Reported indicators of the malicious installer include:
- Windows Defender flagging the file upon download or execution
- Installer dialogs appearing in Russian
- An unusual Inno Setup wrapper not consistent with official CPUID packages
The exact attack vector has not yet been publicly confirmed. Possibilities include a compromised download server, a manipulated redirect, or backend interference. CPUID has not yet responded publicly or taken the download page offline as of the time of this advisory.
Separately, CVE-2025-65264 documents a local information disclosure vulnerability in the CPU-Z kernel driver up to version 2.17. CPU-Z 2.19 release notes mention a fixed DLL hijacking vulnerability. These are distinct issues from the download compromise but add to the overall concern around CPUID software security at this time.
What Is NOT Affected
HWiNFO (hwinfo.com) is not compromised. The malicious installer only uses the HWiNFO name as a lure. The legitimate HWiNFO 8.44 is available safely from hwinfo.com/download.
Recommended Actions
Do not download any software from cpuid.com until CPUID confirms the issue is resolved.

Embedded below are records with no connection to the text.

(* ===== verification/HttpRequestBody.v ===== *)
(** The consumers of a request body (src/http/ngx_http_request_body.c):
    [ngx_http_discard_request_body_filter], which throws a body away, and
    [ngx_http_request_body_length_filter] and
    [ngx_http_request_body_chunked_filter], which turn the received buffers
    into the chain of body buffers passed on to the next body filter. *)
From S2P Require Import Prelude HttpRequest HttpChunked.
Import Chunked.

Module RequestBody.

Definition NGX_HTTP_BAD_REQUEST : Z := 400.
Definition NGX_HTTP_REQUEST_ENTITY_TOO_LARGE : Z := 413.
Definition NGX_HTTP_INTERNAL_SERVER_ERROR : Z := 500.

(** ** [ngx_http_discard_request_body_filter]

    The [for (;;)] loop takes fuel: an iteration that continues has consumed
    at least one byte, so the length of the buffer plus one is enough.
    [lchb] is [cscf->large_client_header_buffers.size]. *)

(** A result is the code, [r->headers_in.content_length_n], the chunked
    context and the buffer. *)
Definition discarded : Type := Z * Z * chunked * ngx_buf.

Fixpoint discard_loop (fuel : nat) (lchb : Z) (M : mem) (clen : Z) (ctx : chunked) (b : ngx_buf)
  : option discarded :=
  match fuel with
  | O => None
  | S fuel' =>
      let '(rc, ctx', b') := ngx_http_parse_chunked M ctx b in
      if rc =? NGX_OK then
        let sz := last b' - pos b' in
        if size ctx' <? sz then
          discard_loop fuel' lchb M clen (mk_chunked (c_state ctx') 0 (c_length ctx'))
            (mk_buf (pos b' + size ctx') (last b'))
        else
          discard_loop fuel' lchb M clen
            (mk_chunked (c_state ctx') (size ctx' - sz) (c_length ctx'))
            (mk_buf (last b') (last b'))
      else if rc =? NGX_DONE then Some (NGX_OK, 0, ctx', b')
      else if rc =? NGX_AGAIN then Some (NGX_OK, Z.max (c_length ctx') lchb, ctx', b')
      else Some (NGX_HTTP_BAD_REQUEST, clen, ctx', b')
  end.

(** [rb] is [r->request_body->chunked], absent before the first call;
    [alloc_ok] says whether the pool can allocate it. *)
Definition ngx_http_discard_request_body_filter (lchb : Z) (alloc_ok : bool) (M : mem)
  (is_chunked : bool) (clen : Z) (rb : option chunked) (b : ngx_buf)
  : option (Z * Z * option chunked * ngx_buf) :=
  if is_chunked then
    match (match rb with Some ctx => Some ctx | None => if alloc_ok then Some chunked0 else None end) with
    | None => Some (NGX_HTTP_INTERNAL_SERVER_ERROR, clen, None, b)
    | Some ctx =>
        option_map (fun '(rc, n, ctx', b') => (rc, n, Some ctx', b'))
          (discard_loop (S (Z.to_nat (last b - pos b))) lchb M clen ctx b)
    end
  else
    let sz := last b - pos b in
    if clen <? sz then Some (NGX_OK, 0, rb, mk_buf (pos b + clen) (last b))
    else Some (NGX_OK, clen - sz, rb, mk_buf (last b) (last b)).

(** ** Body buffers

    A buffer of the [out] chain: its range and [last_buf].  Chains under
    construction are kept most recent first, so that [*ll = tl] is a cons; the
    chain handed on is their reverse.  [alloc n] says whether the [n]-th
    [ngx_chain_get_free_buf] of the call succeeds, [top] is
    [ngx_http_top_request_body_filter]. *)
Record body_buf := mk_body_buf { bb : ngx_buf; last_buf : bool }.

Definition chain : Type := list body_buf.

(** A [ngx_memzero]ed buffer with [last_buf] set. *)
Definition final_buf : body_buf := mk_body_buf (mk_buf NULL NULL) true.

(** What a filter leaves behind, whether or not it fails: [rb->rest], the
    input buffers, and either an error code or the chain it passes on. *)
Record filtered := mk_filtered {
  f_rc : Z;
  f_rest : Z;
  f_in : list ngx_buf;
  f_out : chain
}.

(** ** [ngx_http_request_body_length_filter] *)

(** The loop over the input chain: whether every buffer could be had,
    [rb->rest], the input buffers and the [out] chain. *)
Fixpoint length_loop (alloc : nat -> bool) (n : nat) (rest : Z) (input : list ngx_buf) (out : chain)
  : bool * Z * list ngx_buf * chain :=
  match input with
  | [] => (true, rest, [], out)
  | cl :: input' =>
      if rest =? 0 then (true, rest, input, out)
      else if negb (alloc n) then (false, rest, input, out)
      else
        let sz := last cl - pos cl in
        if sz <? rest then
          let '(ok, r, ins, o) :=
            length_loop alloc (S n) (rest - sz) input' (mk_body_buf cl false :: out) in
          (ok, r, mk_buf (last cl) (last cl) :: ins, o)
        else
          let p := pos cl + rest in
          let '(ok, r, ins, o) :=
            length_loop alloc (S n) 0 input' (mk_body_buf (mk_buf (pos cl) p) true :: out) in
          (ok, r, mk_buf p (last cl) :: ins, o)
  end.

Definition ngx_http_request_body_length_filter (alloc : nat -> bool) (top : chain -> Z)
  (content_length_n rest : Z) (input : list ngx_buf) : filtered :=
  let first := rest =? -1 in
  let rest0 := if first then content_length_n else rest in
  let empty := first && (rest0 =? 0) in
  if empty && negb (alloc 0%nat) then
    mk_filtered NGX_HTTP_INTERNAL_SERVER_ERROR rest0 input []
  else
    let '(ok, r, ins, out) :=
      length_loop alloc (if empty then 1 else 0)%nat rest0 input
        (if empty then [final_buf] else []) in
    if ok then mk_filtered (top (List.rev out)) r ins (List.rev out)
    else mk_filtered NGX_HTTP_INTERNAL_SERVER_ERROR r ins [].

(** ** [ngx_http_request_body_chunked_filter] *)

(** The memory, [*rb->chunked], [r->headers_in.content_length_n], the number
    of buffers taken and the [out] chain. *)
Record cf_state := mk_cf {
  cf_mem : mem;
  cf_ctx : chunked;
  cf_clen : Z;
  cf_allocs : nat;
  cf_out : chain
}.

Definition cf_size (ctx : chunked) (z : Z) : chunked := mk_chunked (c_state ctx) z (c_length ctx).

(** [clcf->client_max_body_size && client_max_body_size - content_length_n <
    rb->chunked->size] *)
Definition cf_too_large (max_body clen size : Z) : bool :=
  negb (max_body =? 0) && (max_body - clen <? size).

(** A small chunk that is whole in the buffer is moved down to the end of the
    body buffer in front of it. *)
Definition cf_compact (st : cf_state) (o : body_buf) (out : chain) (cl : ngx_buf)
  : cf_state * ngx_buf :=
  let z := size (cf_ctx st) in
  let dst := last (bb o) in
  let M := cf_mem st in
  let M' := if z <? 8 then copy_forward M dst (pos cl) (Z.to_nat z)
            else memmove M dst (pos cl) (Z.to_nat z) in
  (mk_cf M' (cf_size (cf_ctx st) 0) (cf_clen st + z) (cf_allocs st)
     (mk_body_buf (mk_buf (pos (bb o)) (dst + z)) (last_buf o) :: out),
   mk_buf (pos cl + z) (last cl)).

(** A new body buffer that covers the data in place. *)
Definition cf_append (st : cf_state) (cl : ngx_buf) : cf_state * ngx_buf :=
  let z := size (cf_ctx st) in
  let sz := last cl - pos cl in
  let n := if z <? sz then z else sz in
  let p := pos cl + n in
  (mk_cf (cf_mem st) (cf_size (cf_ctx st) (z - n)) (cf_clen st + n) (S (cf_allocs st))
     (mk_body_buf (mk_buf (pos cl) p) false :: cf_out st),
   mk_buf p (last cl)).

(** The branch [rc == NGX_OK]: an error code, or the state to go on with. *)
Definition cf_chunk (alloc : nat -> bool) (max_body : Z) (st : cf_state) (b : bool) (cl : ngx_buf)
  : Z + (cf_state * ngx_buf) :=
  let z := size (cf_ctx st) in
  if cf_too_large max_body (cf_clen st) z then inl NGX_HTTP_REQUEST_ENTITY_TOO_LARGE
  else
    let append := if alloc (cf_allocs st) then inr (cf_append st cl)
                  else inl NGX_HTTP_INTERNAL_SERVER_ERROR in
    match cf_out st with
    | o :: out =>
        if b && (z <=? 128) && (z <=? last cl - pos cl) then inr (cf_compact st o out cl) else append
    | [] => append
    end.

(** An error code if there is one, [rb->rest], the state and the buffer. *)
Definition cf_result : Type := option Z * Z * cf_state * ngx_buf.

(** The [for (;;)] loop over one input buffer, with fuel as in
    [discard_loop]. *)
Fixpoint cf_buf (fuel : nat) (alloc : nat -> bool) (max_body lchb rest : Z) (st : cf_state) (b : bool)
  (cl : ngx_buf) : option cf_result :=
  match fuel with
  | O => None
  | S fuel' =>
      let '(rc, ctx, cl') := ngx_http_parse_chunked (cf_mem st) (cf_ctx st) cl in
      let st' := mk_cf (cf_mem st) ctx (cf_clen st) (cf_allocs st) (cf_out st) in
      if rc =? NGX_OK then
        match cf_chunk alloc max_body st' b cl' with
        | inl e => Some (Some e, rest, st', cl')
        | inr (st'', cl'') => cf_buf fuel' alloc max_body lchb rest st'' true cl''
        end
      else if rc =? NGX_DONE then
        let rest := 0 in
        if alloc (cf_allocs st') then
          Some (None, rest, mk_cf (cf_mem st') ctx (cf_clen st') (S (cf_allocs st'))
                              (final_buf :: cf_out st'), cl')
        else Some (Some NGX_HTTP_INTERNAL_SERVER_ERROR, rest, st', cl')
      else if rc =? NGX_AGAIN then Some (None, Z.max (c_length ctx) lchb, st', cl')
      else Some (Some NGX_HTTP_BAD_REQUEST, rest, st', cl')
  end.

(** [for (cl = in; cl; cl = cl->next)]: the error returned if any, and
    [rb->rest]. *)
Fixpoint cf_loop (alloc : nat -> bool) (max_body lchb rest : Z) (st : cf_state)
  (input : list ngx_buf) : option (option Z * Z * cf_state) :=
  match input with
  | [] => Some (None, rest, st)
  | cl :: input' =>
      match cf_buf (S (Z.to_nat (last cl - pos cl))) alloc max_body lchb rest st false cl with
      | None => None
      | Some (Some e, rest', st', _) => Some (Some e, rest', st')
      | Some (None, rest', st', _) => cf_loop alloc max_body lchb rest' st' input'
      end
  end.

(** [rb->chunked] is allocated and zeroed on the first call, when [rb->rest]
    is -1; [ctx_alloc] says whether it can be. *)
Definition ngx_http_request_body_chunked_filter (alloc : nat -> bool) (ctx_alloc : bool)
  (top : chain -> Z) (max_body lchb rest : Z) (M : mem) (ctx : chunked) (clen : Z)
  (input : list ngx_buf) : option (Z * Z * cf_state) :=
  let first := rest =? -1 in
  if first && negb ctx_alloc then Some (NGX_HTTP_INTERNAL_SERVER_ERROR, rest, mk_cf M ctx clen 0 [])
  else
    let st := mk_cf M (if first then chunked0 else ctx) (if first then 0 else clen) 0 [] in
    match cf_loop alloc max_body lchb (if first then lchb else rest) st input with
    | None => None
    | Some (Some e, rest', st') => Some (e, rest', st')
    | Some (None, rest', st') => Some (top (List.rev (cf_out st')), rest', st')
    end.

If you recently downloaded HWMonitor or CPU-Z, verify the file hash and digital signature before running it. Scan with Windows Defender and Malwarebytes.
If you ran a recently downloaded CPUID installer, treat the system as potentially compromised. Run a full antivirus scan and consider checking for unexpected background processes or network activity.

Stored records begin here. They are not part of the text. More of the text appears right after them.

(* ===== verification/HttpUri.v ===== *)
(** The request's URI: [ngx_http_parse_uri] and [ngx_http_parse_complex_uri]
    (src/http/ngx_http_parse.c) and [ngx_http_process_request_uri]
    (src/http/ngx_http_request.c), which chooses between using the raw path and
    writing a decoded and normalised one. *)
From S2P Require Import Prelude HttpRequest.

Module Uri.

(** ** [ngx_http_parse_uri] *)

Inductive pu_state :=
| sw_start
| sw_after_slash_in_uri
| sw_check_uri
| sw_uri.

Definition pu_vars : Type := pu_state * request.
Definition pu_out : Type := step_out pu_vars Z.

Definition is_ctl_or_space (ch : Z) : bool := (ch <=? 0x20) || (ch =? 0x7f).

(** [case sw_after_slash_in_uri] *)
Definition pu_after_slash (p ch : Z) (r : request) : pu_out :=
  if is_usual ch then Next (sw_check_uri, r)
  else if ch =? chr "." then Next (sw_uri, set_complex_uri true r)
  else if ch =? chr "%" then Next (sw_uri, set_quoted_uri true r)
  else if ch =? chr "/" then Next (sw_uri, set_complex_uri true r)
  else if ch =? chr "?" then Next (sw_uri, set_args_start (p + 1) r)
  else if ch =? chr "#" then Next (sw_uri, set_complex_uri true r)
  else if ch =? chr "+" then Next (sw_after_slash_in_uri, set_plus_in_uri true r)
  else if is_ctl_or_space ch then Stop NGX_ERROR
  else Next (sw_check_uri, r).

(** [case sw_check_uri] *)
Definition pu_check (p ch : Z) (r : request) : pu_out :=
  if is_usual ch then Next (sw_check_uri, r)
  else if ch =? chr "/" then Next (sw_after_slash_in_uri, set_uri_ext NULL r)
  else if ch =? chr "." then Next (sw_check_uri, set_uri_ext (p + 1) r)
  else if ch =? chr "%" then Next (sw_uri, set_quoted_uri true r)
  else if ch =? chr "?" then Next (sw_uri, set_args_start (p + 1) r)
  else if ch =? chr "#" then Next (sw_uri, set_complex_uri true r)
  else if ch =? chr "+" then Next (sw_check_uri, set_plus_in_uri true r)
  else if is_ctl_or_space ch then Stop NGX_ERROR
  else Next (sw_check_uri, r).

(** [case sw_uri] *)
Definition pu_uri (ch : Z) (r : request) : pu_out :=
  if is_usual ch then Next (sw_uri, r)
  else if ch =? chr "#" then Next (sw_uri, set_complex_uri true r)
  else if is_ctl_or_space ch then Stop NGX_ERROR
  else Next (sw_uri, r).

Definition pu_step (M : mem) (p : Z) (v : pu_vars) : pu_out :=
  let ch := M p in
  match fst v with
  | sw_start =>
      if ch =? chr "/" then Next (sw_after_slash_in_uri, snd v) else Stop NGX_ERROR
  | sw_after_slash_in_uri => pu_after_slash p ch (snd v)
  | sw_check_uri => pu_check p ch (snd v)
  | sw_uri => pu_uri ch (snd v)
  end.

(** The loop runs from [r->uri_start] to [r->uri_end]; on an error the flags
    set so far are of no use to the caller, which rejects the request. *)
Definition ngx_http_parse_uri (M : mem) (r : request) : Z * request :=
  match run_buf pu_step M (mk_buf (uri_start r) (uri_end r)) (sw_start, r) with
  | Ran v _ => (NGX_OK, snd v)
  | Halted rc _ => (rc, r)
  end.

(** ** [ngx_http_parse_complex_uri] *)

Inductive cu_state :=
| sw_usual
| sw_slash
| sw_dot
| sw_dot_dot
| sw_quoted
| sw_quoted_second.

#[export] Instance cu_state_eq : EqDecision cu_state.
Proof. solve_decision. Defined.

(** The memory, the local variables and the request. *)
Record cu := mk_cu {
  cu_m : mem;
  cu_p : Z;
  cu_u : Z;
  cu_ch : Z;
  cu_st : cu_state;
  cu_qs : cu_state;
  cu_dec : Z;
  cu_r : request
}.

(** How an iteration goes on: another one, [goto done], [goto args] or
    [return rc]. *)
Inductive cu_out :=
| CuNext (v : cu)
| CuDone (v : cu)
| CuArgs (v : cu)
| CuReturn (rc : Z) (v : cu).

(** [*u++ = c] *)
Definition put (c : Z) (v : cu) : cu :=
  mk_cu (upd (cu_m v) (cu_u v) c) (cu_p v) (cu_u v + 1) (cu_ch v) (cu_st v) (cu_qs v) (cu_dec v) (cu_r v).

(** [ch = *p++] *)
Definition next (v : cu) : cu :=
  mk_cu (cu_m v) (cu_p v + 1) (cu_u v) (cu_m v (cu_p v)) (cu_st v) (cu_qs v) (cu_dec v) (cu_r v).

Definition goto (s : cu_state) (v : cu) : cu :=
  mk_cu (cu_m v) (cu_p v) (cu_u v) (cu_ch v) s (cu_qs v) (cu_dec v) (cu_r v).

Definition with_u (u : Z) (v : cu) : cu :=
  mk_cu (cu_m v) (cu_p v) u (cu_ch v) (cu_st v) (cu_qs v) (cu_dec v) (cu_r v).

Definition with_ch (ch : Z) (v : cu) : cu :=
  mk_cu (cu_m v) (cu_p v) (cu_u v) ch (cu_st v) (cu_qs v) (cu_dec v) (cu_r v).

Definition with_r (f : request -> request) (v : cu) : cu :=
  mk_cu (cu_m v) (cu_p v) (cu_u v) (cu_ch v) (cu_st v) (cu_qs v) (cu_dec v) (f (cu_r v)).

(** [quoted_state = state; state = sw_quoted; ch = *p++] *)
Definition quote (v : cu) : cu_out :=
  CuNext (next (mk_cu (cu_m v) (cu_p v) (cu_u v) (cu_ch v) sw_quoted (cu_st v) (cu_dec v) (cu_r v))).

As an alternative to HWMonitor, use HWiNFO64 from hwinfo.com — it is clean and provides equivalent (or greater) hardware monitoring capability.
Monitor the official CPUID website and community sources for a resolution announcement before resuming any downloads.

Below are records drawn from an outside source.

(** HTML and JSON. *)

Lemma length_flat_map (f : Z -> list Z) (n : Z -> Z) l k :
  (forall c, Z.of_nat (List.length (f c)) = 1 + n c) ->
  Z.of_nat (List.length (List.flat_map f l)) + k =
  Z.of_nat (List.length l) + List.fold_left (fun m c => m + n c) l k.
Proof.
  intros H. revert k. induction l as [|c l IH]; intros k; [done |].
  cbn [List.flat_map List.length List.fold_left]. rewrite List.length_app.
  specialize (IH (k + n c)). specialize (H c). lia.
Qed.

Lemma html_text_cons c l :
  html_text (html_bytes c ++ l) = option_map (cons c) (html_text l).
Proof.
  unfold html_bytes. destruct (Z.eqb_spec c 60) as [-> |]; [done |].
  destruct (Z.eqb_spec c 62) as [-> |]; [done |]. destruct (Z.eqb_spec c 38) as [-> |]; [done |].
  destruct (Z.eqb_spec c 34) as [-> |]; [done |].
  assert (E : forall l', html_text (c :: l') =
    (if (c =? 38) || (c =? 60) || (c =? 62) || (c =? 34) then None else option_map (cons c) (html_text l'))).
  { intros l'. destruct c as [|c|]; [reflexivity | | reflexivity].
    do 6 (destruct c as [c|c|]; try reflexivity); lia. }
  cbn [List.app]. rewrite E. replace ((c =? 38) || _ || _ || _) with false by lia. done.
Qed.

Lemma json_text_cons c l :
  byte c -> json_text (json_bytes c ++ l) = option_map (cons c) (json_text l).
Proof.
  unfold byte, json_bytes. intros Hc. destruct (Z.ltb_spec 31 c) as [Hl | Hl].
  - destruct ((c =? 92) || (c =? 34)) eqn:E; cbn [List.app json_text].
    + replace (c =? 117) with false by lia. now rewrite E.
    + replace (c =? 92) with false by lia. replace ((c =? 34) || (c <? 32)) with false by lia. done.
  - destruct (Z.eqb_spec c 10) as [-> |]; [done |]. destruct (Z.eqb_spec c 13) as [-> |]; [done |].
    destruct (Z.eqb_spec c 9) as [-> |]; [done |]. destruct (Z.eqb_spec c 8) as [-> |]; [done |].
    destruct (Z.eqb_spec c 12) as [-> |]; [done |].
    assert (G : forall c, byte c -> ((31 <? c) ||
      match Number.hexadecimal_from 0 [48; 48; 48 + Z.shiftr c 4; (let ch := Z.land c 0xf in if ch <? 10 then 48 + ch else 65 + ch - 10)] with
      | Some v => v =? c | None => false end) = true).
    { byte_cases (fun c => (31 <? c) ||
      match Number.hexadecimal_from 0 [48; 48; 48 + Z.shiftr c 4; (let ch := Z.land c 0xf in if ch <? 10 then 48 + ch else 65 + ch - 10)] with
      | Some v => v =? c | None => false end). }
    specialize (G c Hc). destruct (Z.ltb_spec 31 c); [lia |]. cbn [orb] in G.
    cbn [List.app json_text Z.eqb Pos.eqb].
    destruct (Number.hexadecimal_from 0 _) as [v|]; [|done]. apply Z.eqb_eq in G as ->.
    now replace (c <? 256) with true by lia.
Qed.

Update: Samuel Demeulemeester, the creator of CPU-Z and the founder of CPUID released a official statement:
Hi, Investigations are still ongoing, but it appears that a secondary feature (basically a side API) was compromised for approximately six hours between April 9 and April 10, causing the main website to randomly display malicious links (our signed original files were not compromised). The breach was found and has since been fixed.
Sorry for the inconvenience. I did my best to fix that mess as soon as possible :-/
Sam.
Samuel Demeulemeester, via a post on X
Sources
Legion Discord – #warnings channel (GhostFellow, April 10, 2026)
Reddit r/pcmasterrace – WARNING! HWMonitor 1.63 Download on the official "cpuid" page is a Virus!
igor'sLAB – Warning: CPUID Suspected of Being a Virus; Suspicious HWMonitor Downloads Raise Alarms (April 10, 2026)
NVD – CVE-2025-65264
This advisory will be updated if CPUID issues an official statement or resolves the incident. UMC does not endorse any third-party software downloads and encourages users to always verify file integrity before running installers.